VMware E1000 virtual NIC issue
While deploying a new virtual ISA server this week I came across a rather unfortunate error that caused VMware Virtual Center to crash. Luckily the error was fairly easy to reverse and to avoid in future but I think it is worth a post as the error message you receive at first glance looks like a fairly catastrophic error.
In VMware ESX 3 you can have a maximum of 4 NICs per virtual machine. In most scenarios this will be more than adequate, however in some situations you want to have more network cards than this, e.g in an ISA server where you want to separate out multiple DMZ networks.

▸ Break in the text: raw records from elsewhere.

(** * RuleChef: the token model and the C++ emitter

    A shallow embedding of [tokens.py], [emit.py] and of the variable
    grammar of [parser.py].  Python objects are dynamically typed; where
    the source reads an attribute or calls a method that only some classes
    have, the embedding returns the exception Python raises. *)

From stdpp Require Import gmap strings list pretty.
From Stdlib Require Import Ascii.
Set Warnings "-register-all,-clear-no-such-hyp".
Open Scope string_scope.

(** * Part I: the program

    ** Python values, exceptions and the builtins the source uses *)

Module Py.

Inductive Exc :=
| AttributeError | TypeError | ValueError | NotImplementedError
| AssertionError | IndexError | NameError.

(** A Python call either raises ([inl]) or returns ([inr]). *)
Definition result (A : Type) : Type := (Exc + A)%type.

Definition rbind {A B} (m : result A) (k : A → result B) : result B :=
  match m with inl e => inl e | inr a => k a end.

(** The values [get_size] can return: [None], an [int], a tuple. *)
Inductive Val :=
| None_
| Int (z : Z)
| Tuple (items : list Val).

(** [a + b] on these values. *)
Definition add (a b : Val) : result Val :=
  match a, b with
  | Int x, Int y => inr (Int (x + y))
  | Tuple x, Tuple y => inr (Tuple (x ++ y)%list)
  | _, _ => inl TypeError
  end.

One way around this limitation is to use the Intel e1000 emulation when creating the virtual network cards. The network card that appears in windows is using an emulated version of the Intel e1000 chipset. Intel provide a windows driver for this chip that lets it use VLan tagging. Windows sees the original NIC and then in the driver properties you can specify extra Vlans that the card will function on. This then creates a second “fake” adaptor that windows sees as an entirely separate NIC that is only able to communicate on your chosen VLan. You can carry on adding multiple “virtual-virtual” NICs in this way. This “virtual-virtual” NIC then functions in windows exactly like it was a separate physical network card with its own protocol settings etc…
So in the diagram above Windows would see 6 NIC’s attached but as far as VMware is concerned there is only one NIC installed in the VM.
ESX: 3.5.0 158874
Virtual Center: 2.5 147633
Windows Server 2003 X86 Standard
After creating my extra NICs in Windows I went back in to Virtual Center and everything suddenly disappeared! After some ping testing it seems the ESX hosts were still functioning correctly but that the Virtual Center server had crashed. After logging into the Virtual Center server it seems the VMware services had stopped. Restarting the service immediately caused it to fall over again. After looking around in the VMware logs the following error was showing up:
An unrecoverable problem has occurred, stopping the VMware VirtualCenter service. Check database connectivity before restarting. Error: Error[VdbODBCError] (-1) “ODBC error: (23000) – [Microsoft][SQL Native Client][SQL Server]Violation of PRIMARY KEY constraint ‘PK_VPX_IP_ADDRESS’. Cannot insert duplicate key in object ‘dbo.VPX_IP_ADDRESS’.” is returned when executing SQL statement “INSERT INTO VPX_IP_ADDRESS (ENTITY_ID, DEVICE_ID, IP_ADDRESS) VALUES (?, ?, ?)
The error seems to be because Virtual Center keeps a record of the IP addresses associated with the guest virtual machines. In the case where there are multiple “virtual-virtual” NICs in Windows it is possible for one VMware NIC to have multiple IP addresses that are the same (namely 0.0.0.0 if they are on DHCP and not connected yet). When VMware is writing these IP addresses into its internal database it was getting a primary key collision and falling over. The solution to the problem was to remove the VLan tagged network cards in Windows which then allows the Virtual Center services to be restarted.
To successfully add the VLAN tagged NICs into windows you need to add them one at a time and make sure that you assign an IP address to each one before adding the next one. This makes sure there are no IP collisions in the Virtual Center database!